-- What you have to do --
Every line below between the one holding "if (List.length topo" and the one holding "1]> m) end.", inclusive, should be copied exactly, and no other line.

-- Task input --
• • • • •
(* ===== verification/Topo.v ===== *)
(** * Ordering a dependency graph

    [kahn] of [internal/spm/criticalpath.go]: the order of the tasks in which
    every task comes after what it depends on, or the report of a cycle.  The
    frontier of the code is a binary heap over positions; here it is a list of
    which the element of the least position is taken, as [container/heap]
    promises. *)

From S2P Require Import Prelude.
#[local] Open Scope Z_scope.

(** [DepType], [Edge]. *)
Record Edge := mkEdge { From : string; To : string; Type_ : string }.
#[export] Instance Edge_eq_dec : EqDecision Edge.
Proof. solve_decision. Defined.

Abbreviation adjacency := (gmap string (list Edge)).
Definition edges_at (m : adjacency) (k : string) : list Edge := default [] (m !! k).
Definition count_at (m : gmap string Z) (k : string) : Z := default 0 (m !! k).

(** ** [kahn] *)

(** [pos[id]]. *)
Fixpoint position (order : list string) (id : string) : nat :=
  match order with
  | [] => O
  | x :: order => if decide (x = id) then O else S (position order id)
  end.

(** The ready task of the least position, and the others. *)
Fixpoint pop (order : list string) (ready : list string) : option (string * list string) :=
  match ready with
  | [] => None
  | x :: ready =>
    match pop order ready with
    | None => Some (x, [])
    | Some (y, rest) =>
      if (position order y <? position order x)%nat then Some (y, x :: rest) else Some (x, ready)
    end
  end.

(** The loop over [out[id]]. *)
Fixpoint relax (es : list Edge) (indeg : gmap string Z) (ready : list string) : gmap string Z * list string :=
  match es with
  | [] => (indeg, ready)
  | e :: es =>
    let d := count_at indeg (To e) - 1 in
    relax es (<[To e := d]> indeg) (if d =? 0 then To e :: ready else ready)
  end.

(** The main loop; [fuel] bounds the tasks taken, the frontier left is returned
    with the order. *)
Fixpoint kahn_go (fuel : nat) (order : list string) (out : adjacency) (indeg : gmap string Z)
    (ready topo : list string) : list string * list string :=
  match fuel, pop order ready with
  | S fuel, Some (id, ready) =>
    let (indeg, ready) := relax (edges_at out id) indeg ready in
    kahn_go fuel order out indeg ready (topo ++ [id])
  | _, _ => (topo, ready)
  end.

Definition kahn (order : list string) (out : adjacency) (indeg : gmap string Z) : option (list string) :=
  let ready := List.filter (fun id => count_at indeg id =? 0) order in
  let (topo, _) := kahn_go (List.length order) order out indeg ready [] in
  if (List.length topo =? List.length order)%nat then Some topo else None.

(** ** The maps [ComputeCPM] builds for it *)

Definition append_edge (m : adjacency) (k : string) (e : Edge) : adjacency := <[k := edges_at m k ++ [e]]> m.

Fixpoint adjacent (key : Edge -> string) (es : list Edge) (m : adjacency) : adjacency :=
  match es with [] => m | e :: es => adjacent key es (append_edge m (key e) e) end.

Fixpoint indegrees (es : list Edge) (m : gmap string Z) : gmap string Z :=
  match es with [] => m | e :: es => indegrees es (<[To e := count_at m (To e) + 1]> m) end.

Definition zeros (order : list string) : gmap string Z := foldr (fun id m => <[id := 0]> m) ∅ order.

(** ** Lemmas *)

Lemma edges_at_adjacent key es m k :
  edges_at (adjacent key es m) k = edges_at m k ++ List.filter (fun e => bool_decide (key e = k)) es.
Proof.
  revert m. induction es as [| e es IH]; intros m; simpl; [by rewrite app_nil_r |]. rewrite IH.
  unfold append_edge, edges_at at 1. case_bool_decide as E.
  - rewrite E, lookup_insert_eq. cbn [from_option id]. by rewrite <- app_assoc.
  - by rewrite lookup_insert_ne.
Qed.

Lemma count_at_zeros order k : count_at (zeros order) k = 0.
Proof.
  unfold count_at. induction order as [| x order IH]; simpl; [by rewrite lookup_empty |].
  destruct (decide (x = k)) as [-> |]; [by rewrite lookup_insert_eq | by rewrite lookup_insert_ne].
Qed.

(** The edges of a list into a task. *)
Definition into (es : list Edge) (k : string) : list Edge := List.filter (fun e => bool_decide (To e = k)) es.

Lemma into_cons e es k : List.length (into (e :: es) k) = ((if decide (To e = k) then 1 else 0) + List.length (into es k))%nat.
Proof. unfold into. simpl. case_bool_decide; case_decide; try done. Qed.

Lemma count_at_indegrees es m k :
  count_at (indegrees es m) k = count_at m k + Z.of_nat (List.length (into es k)).
Proof.
  revert m. induction es as [| e es IH]; intros m; [simpl; lia |]. cbn [indegrees]. rewrite IH, into_cons.
  unfold count_at at 1. case_decide as E.
  - rewrite E, lookup_insert_eq. simpl. lia.
  - rewrite lookup_insert_ne by done. fold (count_at m k). lia.
Qed.

Lemma position_inj order x y : x ∈ order -> position order x = position order y -> x = y.
Proof.
  induction order as [| z order IH]; [by intros ?%elem_of_nil |]. simpl.
  intros [-> | Hx]%elem_of_cons; repeat case_decide; try done; [congruence |]. intros [=]. auto.
Qed.

Lemma pop_None order ready : pop order ready = None <-> ready = [].
Proof.
  destruct ready as [| x ready]; simpl; [done |]. destruct (pop order ready) as [[y rest] |]; [| done].
  by destruct (_ <? _)%nat.
Qed.

Lemma pop_Some order ready x rest : pop order ready = Some (x, rest) ->
  ready ≡ₚ x :: rest /\ forall y, y ∈ ready -> (position order x <= position order y)%nat.
Proof.
  revert x rest. induction ready as [| z ready IH]; intros x rest; simpl; [done |].
  destruct (pop order ready) as [[y rest'] |] eqn:E.
  - destruct (IH y rest' eq_refl) as [Hp Hmin]. destruct (Nat.ltb_spec (position order y) (position order z)).
    + intros [= <- <-]. split; [rewrite Hp; apply Permutation_swap |].
      intros w [-> | Hw]%elem_of_cons; [lia | auto].
    + intros [= <- <-]. split; [done |]. intros w [-> | Hw]%elem_of_cons; [lia |]. apply Hmin in Hw. lia.
  - apply pop_None in E as ->. intros [= <- <-]. split; [done |].
    by intros w ->%list_elem_of_singleton.
Qed.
• • • • •
-- Written solution --
  if (List.length topo =? List.length order)%nat then Some topo else None.

(** ** The maps [ComputeCPM] builds for it *)

Definition append_edge (m : adjacency) (k : string) (e : Edge) : adjacency := <[k := edges_at m k ++ [e]]> m.

Fixpoint adjacent (key : Edge -> string) (es : list Edge) (m : adjacency) : adjacency :=
  match es with [] => m | e :: es => adjacent key es (append_edge m (key e) e) end.

Fixpoint indegrees (es : list Edge) (m : gmap string Z) : gmap string Z :=
  match es with [] => m | e :: es => indegrees es (<[To e := count_at m (To e) + 1]> m) end.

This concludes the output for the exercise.